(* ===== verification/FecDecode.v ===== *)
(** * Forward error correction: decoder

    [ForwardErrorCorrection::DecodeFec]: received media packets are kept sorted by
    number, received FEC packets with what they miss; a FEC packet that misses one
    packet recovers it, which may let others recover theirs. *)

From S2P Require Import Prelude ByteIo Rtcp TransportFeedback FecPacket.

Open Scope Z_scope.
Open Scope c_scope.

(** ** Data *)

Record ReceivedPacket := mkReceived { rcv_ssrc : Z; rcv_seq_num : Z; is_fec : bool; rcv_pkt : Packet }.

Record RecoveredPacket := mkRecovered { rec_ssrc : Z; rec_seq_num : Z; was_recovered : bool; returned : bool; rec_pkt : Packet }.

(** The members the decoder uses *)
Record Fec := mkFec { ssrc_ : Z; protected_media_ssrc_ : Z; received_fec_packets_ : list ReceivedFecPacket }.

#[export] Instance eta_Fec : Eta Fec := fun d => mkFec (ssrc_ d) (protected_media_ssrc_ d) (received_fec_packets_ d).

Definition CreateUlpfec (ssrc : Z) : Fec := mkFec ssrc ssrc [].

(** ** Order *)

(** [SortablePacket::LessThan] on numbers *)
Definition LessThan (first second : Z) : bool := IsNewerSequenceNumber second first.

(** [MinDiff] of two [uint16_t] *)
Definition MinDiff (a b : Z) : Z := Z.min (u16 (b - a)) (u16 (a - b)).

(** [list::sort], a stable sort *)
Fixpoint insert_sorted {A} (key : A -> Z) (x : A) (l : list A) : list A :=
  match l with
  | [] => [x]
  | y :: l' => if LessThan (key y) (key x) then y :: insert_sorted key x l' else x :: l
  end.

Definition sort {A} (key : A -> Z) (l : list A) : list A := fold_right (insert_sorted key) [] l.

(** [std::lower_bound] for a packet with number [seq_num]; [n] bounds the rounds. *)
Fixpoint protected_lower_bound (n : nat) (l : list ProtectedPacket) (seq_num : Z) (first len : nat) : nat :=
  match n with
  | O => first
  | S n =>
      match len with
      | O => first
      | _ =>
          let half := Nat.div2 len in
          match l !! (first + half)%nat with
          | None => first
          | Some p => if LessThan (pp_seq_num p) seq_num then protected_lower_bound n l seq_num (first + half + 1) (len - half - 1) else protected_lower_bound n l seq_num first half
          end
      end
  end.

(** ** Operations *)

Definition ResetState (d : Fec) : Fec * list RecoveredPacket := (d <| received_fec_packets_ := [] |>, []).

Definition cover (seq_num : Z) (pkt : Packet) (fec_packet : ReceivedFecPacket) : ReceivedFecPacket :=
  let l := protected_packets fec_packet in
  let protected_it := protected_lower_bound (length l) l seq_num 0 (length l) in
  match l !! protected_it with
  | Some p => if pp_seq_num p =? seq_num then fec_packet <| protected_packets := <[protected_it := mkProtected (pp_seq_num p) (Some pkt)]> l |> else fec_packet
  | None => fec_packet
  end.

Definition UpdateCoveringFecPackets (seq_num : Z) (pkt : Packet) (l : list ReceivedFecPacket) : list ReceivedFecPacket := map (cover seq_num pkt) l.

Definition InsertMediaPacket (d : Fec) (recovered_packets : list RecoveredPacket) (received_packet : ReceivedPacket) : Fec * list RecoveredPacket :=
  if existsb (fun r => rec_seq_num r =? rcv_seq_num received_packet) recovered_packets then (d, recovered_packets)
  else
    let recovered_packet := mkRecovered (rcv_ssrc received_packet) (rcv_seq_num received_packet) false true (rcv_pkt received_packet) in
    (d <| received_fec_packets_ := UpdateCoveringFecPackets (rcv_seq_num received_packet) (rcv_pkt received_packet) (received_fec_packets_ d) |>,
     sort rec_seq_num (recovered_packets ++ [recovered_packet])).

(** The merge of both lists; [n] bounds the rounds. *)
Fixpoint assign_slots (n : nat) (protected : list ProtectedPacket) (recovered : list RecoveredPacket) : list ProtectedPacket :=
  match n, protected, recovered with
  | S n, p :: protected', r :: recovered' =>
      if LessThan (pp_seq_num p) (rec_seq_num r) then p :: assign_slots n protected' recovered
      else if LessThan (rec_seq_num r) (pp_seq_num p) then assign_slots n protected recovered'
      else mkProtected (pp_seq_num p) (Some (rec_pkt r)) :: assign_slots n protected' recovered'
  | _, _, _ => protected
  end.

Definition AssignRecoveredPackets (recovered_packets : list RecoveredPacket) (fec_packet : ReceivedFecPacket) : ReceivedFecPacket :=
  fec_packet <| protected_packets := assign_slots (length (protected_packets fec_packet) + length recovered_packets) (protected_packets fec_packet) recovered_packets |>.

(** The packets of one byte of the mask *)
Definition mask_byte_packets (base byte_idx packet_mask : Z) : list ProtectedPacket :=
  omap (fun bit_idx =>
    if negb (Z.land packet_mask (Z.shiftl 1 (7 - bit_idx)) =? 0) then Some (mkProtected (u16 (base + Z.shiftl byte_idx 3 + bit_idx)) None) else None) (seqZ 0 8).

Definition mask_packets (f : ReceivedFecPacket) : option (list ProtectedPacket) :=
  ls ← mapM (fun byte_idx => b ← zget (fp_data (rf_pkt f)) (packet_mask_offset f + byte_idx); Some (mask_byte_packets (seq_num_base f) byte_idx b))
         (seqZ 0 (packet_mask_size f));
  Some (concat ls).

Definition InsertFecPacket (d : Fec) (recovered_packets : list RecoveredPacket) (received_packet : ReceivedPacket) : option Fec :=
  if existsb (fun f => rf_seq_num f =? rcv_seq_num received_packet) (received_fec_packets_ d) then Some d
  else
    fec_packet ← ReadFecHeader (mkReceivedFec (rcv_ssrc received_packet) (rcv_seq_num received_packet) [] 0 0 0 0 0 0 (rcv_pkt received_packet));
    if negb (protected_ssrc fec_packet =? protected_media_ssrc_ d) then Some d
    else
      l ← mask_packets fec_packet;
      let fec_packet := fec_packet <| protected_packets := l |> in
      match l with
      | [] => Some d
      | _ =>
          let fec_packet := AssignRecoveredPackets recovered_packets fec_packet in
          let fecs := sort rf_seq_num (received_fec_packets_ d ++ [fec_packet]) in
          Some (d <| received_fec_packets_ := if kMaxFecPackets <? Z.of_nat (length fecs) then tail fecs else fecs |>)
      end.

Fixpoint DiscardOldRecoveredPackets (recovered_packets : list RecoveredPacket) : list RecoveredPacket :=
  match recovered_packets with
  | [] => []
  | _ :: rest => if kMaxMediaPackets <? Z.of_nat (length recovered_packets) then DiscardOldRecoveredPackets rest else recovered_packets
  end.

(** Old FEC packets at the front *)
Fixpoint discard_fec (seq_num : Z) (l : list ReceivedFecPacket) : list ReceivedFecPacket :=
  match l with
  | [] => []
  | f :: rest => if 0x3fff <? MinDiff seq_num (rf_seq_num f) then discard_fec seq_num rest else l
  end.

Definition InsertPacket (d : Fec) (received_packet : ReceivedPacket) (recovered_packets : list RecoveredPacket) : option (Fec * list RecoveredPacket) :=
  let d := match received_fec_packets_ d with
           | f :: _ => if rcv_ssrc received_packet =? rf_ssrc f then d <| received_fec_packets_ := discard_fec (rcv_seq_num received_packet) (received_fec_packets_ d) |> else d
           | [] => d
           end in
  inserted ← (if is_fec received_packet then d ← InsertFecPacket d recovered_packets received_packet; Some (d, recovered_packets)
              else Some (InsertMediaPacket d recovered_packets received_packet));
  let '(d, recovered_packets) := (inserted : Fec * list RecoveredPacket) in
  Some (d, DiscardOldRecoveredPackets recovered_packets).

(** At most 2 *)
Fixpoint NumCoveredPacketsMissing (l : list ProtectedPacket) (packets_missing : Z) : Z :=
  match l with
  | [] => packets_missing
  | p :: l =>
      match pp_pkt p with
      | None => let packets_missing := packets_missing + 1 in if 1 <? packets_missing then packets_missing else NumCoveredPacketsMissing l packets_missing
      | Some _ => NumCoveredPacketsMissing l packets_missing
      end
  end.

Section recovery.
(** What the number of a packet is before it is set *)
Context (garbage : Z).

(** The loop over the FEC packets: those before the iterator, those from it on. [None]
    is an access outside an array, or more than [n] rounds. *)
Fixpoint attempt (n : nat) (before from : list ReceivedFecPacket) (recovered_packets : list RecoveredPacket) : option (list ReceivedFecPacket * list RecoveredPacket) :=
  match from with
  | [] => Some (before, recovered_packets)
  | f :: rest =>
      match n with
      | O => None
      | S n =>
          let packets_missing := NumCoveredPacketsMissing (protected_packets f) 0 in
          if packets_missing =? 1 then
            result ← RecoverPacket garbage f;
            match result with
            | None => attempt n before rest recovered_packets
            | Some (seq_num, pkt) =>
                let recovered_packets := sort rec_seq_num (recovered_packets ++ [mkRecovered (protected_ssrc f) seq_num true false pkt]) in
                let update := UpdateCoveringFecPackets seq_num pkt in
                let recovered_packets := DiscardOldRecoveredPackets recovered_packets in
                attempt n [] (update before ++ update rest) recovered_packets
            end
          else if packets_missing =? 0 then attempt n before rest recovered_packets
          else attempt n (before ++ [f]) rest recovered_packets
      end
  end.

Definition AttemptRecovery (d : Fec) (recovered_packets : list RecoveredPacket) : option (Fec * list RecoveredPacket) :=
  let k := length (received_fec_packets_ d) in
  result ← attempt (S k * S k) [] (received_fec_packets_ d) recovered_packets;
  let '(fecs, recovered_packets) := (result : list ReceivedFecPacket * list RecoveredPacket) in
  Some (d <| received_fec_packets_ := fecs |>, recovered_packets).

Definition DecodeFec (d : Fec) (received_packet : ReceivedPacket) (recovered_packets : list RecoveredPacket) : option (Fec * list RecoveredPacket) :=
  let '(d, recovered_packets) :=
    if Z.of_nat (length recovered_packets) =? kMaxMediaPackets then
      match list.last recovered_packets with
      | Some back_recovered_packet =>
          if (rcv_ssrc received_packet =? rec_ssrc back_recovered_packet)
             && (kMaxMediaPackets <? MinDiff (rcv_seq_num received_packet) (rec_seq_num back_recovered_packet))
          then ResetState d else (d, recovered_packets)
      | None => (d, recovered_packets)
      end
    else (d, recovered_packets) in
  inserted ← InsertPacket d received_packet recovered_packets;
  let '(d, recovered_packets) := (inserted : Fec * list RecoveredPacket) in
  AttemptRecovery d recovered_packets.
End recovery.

### EXERCISE INSTRUCTIONS
From the records above, copy only the lines starting with the line that holds "(** At most 2 *)" and going on through the line that holds "is an access", exactly as written.

### TASK ANSWER
(** At most 2 *)
Fixpoint NumCoveredPacketsMissing (l : list ProtectedPacket) (packets_missing : Z) : Z :=
  match l with
  | [] => packets_missing
  | p :: l =>
      match pp_pkt p with
      | None => let packets_missing := packets_missing + 1 in if 1 <? packets_missing then packets_missing else NumCoveredPacketsMissing l packets_missing
      | Some _ => NumCoveredPacketsMissing l packets_missing
      end
  end.

Section recovery.
(** What the number of a packet is before it is set *)
Context (garbage : Z).

(** The loop over the FEC packets: those before the iterator, those from it on. [None]
    is an access outside an array, or more than [n] rounds. *)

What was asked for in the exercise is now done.